So I am in Paris, France for work and here is the first few days of the trip - in no discernable timeline:



So Paris, France.

Alternately hot and humid and sunny, and then coolish and rainy. All in the space of an hour or so.

Impressions that are probably out of order on the trip thus far:

Logan Airport Terminal A is open for business! Wow. Only five or six or seven years after it was torn down to be rebuilt!

The columns that look like gigantic coffee cups with coffee being poured into them (with appropriate splashing) are disturbing in the extreme and does not make me want to drink Dunkin Donuts coffee…

The flight was only about seven hours, so not so bad. ROBOTS! Is a cute little movie. I’d like to see it again without the annoying airplane whine in the earphone.

Aside to Gwen – National Treasure? French title: “Benjamin Gates et le trésor des Templiers.” Still a ridiculous movie, but it sounds better in French. Billboards seen on the way into Paris:

Les 4 Fantastiques –

Four in a row with the French names of the four (for example, La Femme Invisible). Very funny!

Morning traffic in Paris is Horrible!

So it’s two am or so for me (EST) when I get to the hotel at 9am local time, and I get into my room (a tiny bedroom with two small beds- not even twin size, and in the hallway from the door there is the sliding doors to the closet on one side and two doors on the other! I investigate: one is the room for the toilet and one is the room for the sink, bidet, and tub. So you have to *exit* the toilet room, go three steps up the hallway and into the other room if the bidet is something that enchants you as being useful. I have not used it).

I lay down to rest for about an hour – drift, really as I had turned on the television so I would not sleep, and A calls needing me to work. I change my shoes and I am up and out. They keep me up for the rest of the day and into the night. Lunch was a lovely working lunch with the food providers for the meeting. Yummy buffet that had lots of things I can’t pronounce, and some I can’t even describe, but it was delicious.

Dinner is a huge social event here. A and MB took me to dinner that night at a little Parisian restaurant where I had Poulet Fermier (chicken with potatoes and mushrooms) with Crème Caramel (like flan, or crème brulee without the crispy top) for dessert. The wine was Pouilly Fume (with appropriate accents over various letters, but ?), and was very nice.

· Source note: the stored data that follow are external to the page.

(** A whole block has been compressed. *)
Lemma ltc_rep_block md md' st part n k b :
  ltc_rep md st part n -> (length part + k = B)%nat ->
  md_state md' = comp st b -> length (md_buf md') = B -> md_curlen md' = 0%nat ->
  md_length md' = u64 (md_length md + Z.of_nat B * 8) ->
  ltc_rep md' (comp st b) [] (n + k).
Proof using HB.
  intros [Hs Hb Hc Hp Hl Hm Hn] Hk E1 E2 E3 E4. destruct (mod_add_block n k _ Hm Hk) as [Hz _].
  split; auto. rewrite E4, Hn, (length_add_block n k (length part)) by done. do 2 f_equal. cbn. lia.
Qed.

Lemma ltc_fill_rep md st part n k inb :
  ltc_rep md st part n -> (k <= length inb)%nat -> (k <= B - length part)%nat ->
  exists md', ltc_fill B compress k md inb = Some md'
    /\ ltc_rep md' (absorb B comp st (part ++ take k inb)).1 (absorb B comp st (part ++ take k inb)).2 (n + k).
Proof using HB.
  intros Hr Hk Hkb. pose proof Hr as [Hs Hb Hc Hp Hl Hm Hn]. unfold ltc_fill. cbn [md_curlen over].
  assert (length (take k inb) = k) as Lk by (rewrite length_take; lia).
  assert (length (store_at (length part) (take k inb) (md_buf md)) = B) as Ls by (rewrite length_store_at; lia).
  rewrite Hc. destruct (Nat.eqb_spec (length part + k) B) as [E | E].
  - eexists. split; [reflexivity|].
    assert (store_at (length part) (take k inb) (md_buf md) = part ++ take k inb) as Eb.
    { rewrite <- (take_ge (store_at _ _ _) (length part + length (take k inb))) by lia.
      rewrite take_store_at by lia. now rewrite Hp. }
    rewrite absorb_one by (rewrite ?length_app; lia). cbn [fst snd].
    apply (ltc_rep_block md _ st part n k); try done.
    + cbn [md_state md_buf over]. now rewrite Hs, Eb.
    + cbn [md_length over]. f_equal. lia.
  - eexists. split; [reflexivity|]. rewrite absorb_short by (rewrite length_app; lia). cbn [fst snd].
    split; cbn [md_state md_buf md_curlen md_length over]; try done; rewrite ?length_app, ?Lk; try lia.
    + rewrite <- Lk at 1. rewrite take_store_at by lia. now rewrite Hp.
    + rewrite <- Nat.Div0.add_mod_idemp_l, Hm. apply Nat.mod_small. lia.
    + rewrite Hn. do 3 f_equal. lia.
Qed.

Lemma ltc_loop_rep fuel md st part n inb :
  ltc_rep md st part n -> (length inb <= fuel)%nat ->
  exists md', ltc_loop B compress fuel md inb = Some md'
    /\ ltc_rep md' (absorb B comp st (part ++ inb)).1 (absorb B comp st (part ++ inb)).2 (n + length inb).
Proof using HB.
  revert md st part n inb. induction fuel as [|fuel IH]; intros md st part n inb Hr Hf.
  { destruct inb; [|simpl in Hf; lia]. exists md. split; [done|].
    rewrite app_nil_r, absorb_short by (apply (lr_short _ _ _ _ Hr)). cbn. now rewrite Nat.add_0_r. }
  cbn [ltc_loop]. destruct (Nat.eqb_spec (length inb) 0) as [E | E].
  { destruct inb; [|done]. exists md. split; [done|].
    rewrite app_nil_r, absorb_short by (apply (lr_short _ _ _ _ Hr)). cbn. now rewrite Nat.add_0_r. }
  pose proof Hr as [Hs Hb Hc Hp Hl Hm Hn]. rewrite Hc.
  destruct ((length part =? 0)%nat && (B <=? length inb)%nat) eqn:Eb.
  - apply andb_true_iff in Eb as [Ep%Nat.eqb_eq Ei%Nat.leb_le].
    destruct part; [|done]. rewrite Hs. cbn [app]. rewrite absorb_block by done.
    edestruct (IH (md <| md_state := comp st (take B inb) |> <| md_length := u64 (md_length md + Z.of_nat B * 8) |>)
      (comp st (take B inb)) [] (n + B)%nat (drop B inb)) as (md' & El & Hr').
    + now apply (ltc_rep_block md _ st [] n B).
    + rewrite length_drop. lia.
    + exists md'. split; [exact El|]. rewrite length_drop in Hr'. now replace (n + length inb)%nat with (n + B + (length inb - B))%nat by lia.
  - clear Eb. set (k := Nat.min (length inb) (B - length part)).
    destruct (ltc_fill_rep md st part n k inb Hr) as (md1 & Ef & Hr1); [lia..|]. rewrite Ef.
    edestruct (IH md1 _ _ _ (drop k inb) Hr1) as (md' & El & Hr'); [rewrite length_drop; lia|].
    exists md'. split; [exact El|]. rewrite <- absorb_app in Hr' by done.
    rewrite <- app_assoc, take_drop, length_drop in Hr'.
    now replace (n + length inb)%nat with (n + k + (length inb - k))%nat by lia.
Qed.

Lemma ltc_vector_rep addr md st part n :
  ltc_rep md st part n ->
  exists md', ltc_vector B compress md addr = Some md'
    /\ ltc_rep md' (absorb B comp st (part ++ concat addr)).1 (absorb B comp st (part ++ concat addr)).2
         (n + length (concat addr)).
Proof using HB.
  revert md st part n. induction addr as [|a addr IH]; intros md st part n Hr.
  - exists md. split; [done|]. cbn [concat]. rewrite app_nil_r, absorb_short by apply (lr_short _ _ _ _ Hr).
    cbn. now rewrite Nat.add_0_r.
  - cbn [ltc_vector concat]. unfold ltc_process. rewrite (lr_curlen _ _ _ _ Hr).
    rewrite (proj2 (Nat.leb_gt _ _)) by apply (lr_short _ _ _ _ Hr).
    destruct (ltc_loop_rep (length a) md st part n a Hr) as (md1 & -> & Hr1); [done|].
    destruct (IH md1 _ _ _ Hr1) as (md' & El & Hr'). exists md'. split; [exact El|].
    rewrite <- absorb_app, <- app_assoc in Hr' by done. now rewrite length_app, Nat.add_assoc.
Qed.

Friday we worked all day again and had dinner at La Cave (ML and B had joined us by this time) and I had the roast duck with dried fruit and pear polenta with a dessert of puff pastries, vanilla ice cream, hot fudge and almonds. They pour the hot fudge right at the table, so it has no time to melt the ice cream. Again YUM!!!

French TV is funny. I don’t understand a stick of French, but I can tell you the woman who dubs the lines for Sarah Jessica Parker on Sex in the City is much easier to listen to. I can almost stand to watch it - however, other than knowing they all talk about sex all the time, there is a lot lost on me when it is in French.

Overheard in the Terminal Room (computer room, for those who see "terminal" and think "death") on Saturday: "You see this? This red passport entitles me to whinge on." Regarding the fact that we let him in to use the network 30 hours before there was any support. He was a good sport about it though.

Dinner with my potential new employers on Saturday night (they took us all out) at this tiny little hole in the wall place within walking distance from the hotel one of them had found (I just read how this sounds, and its new employers as in "who are buying the company I work for," not "new employers who are *hiring me personally*"). We had the place to ourselves by virtue of the twelve of us took up all the tables inside.

I had the apertief (spelling? Dunno!) of wine made from cherries - which at first tasted a bit like if you had made cherry cough medicine into a wine this is what it would taste like, but it kind of grew on me. My salad was the baby greens with duck foie gras (sauce on the side!). I chose the cockerel with spinach and couscous for the main course, and strawberry mousse for desert.

They also served us truffle oil breadsticks and smoked duck slices between courses. Yum!


Later I will talk about the private party (for a thousand!) at the Musee d'Orsay. Too tired now.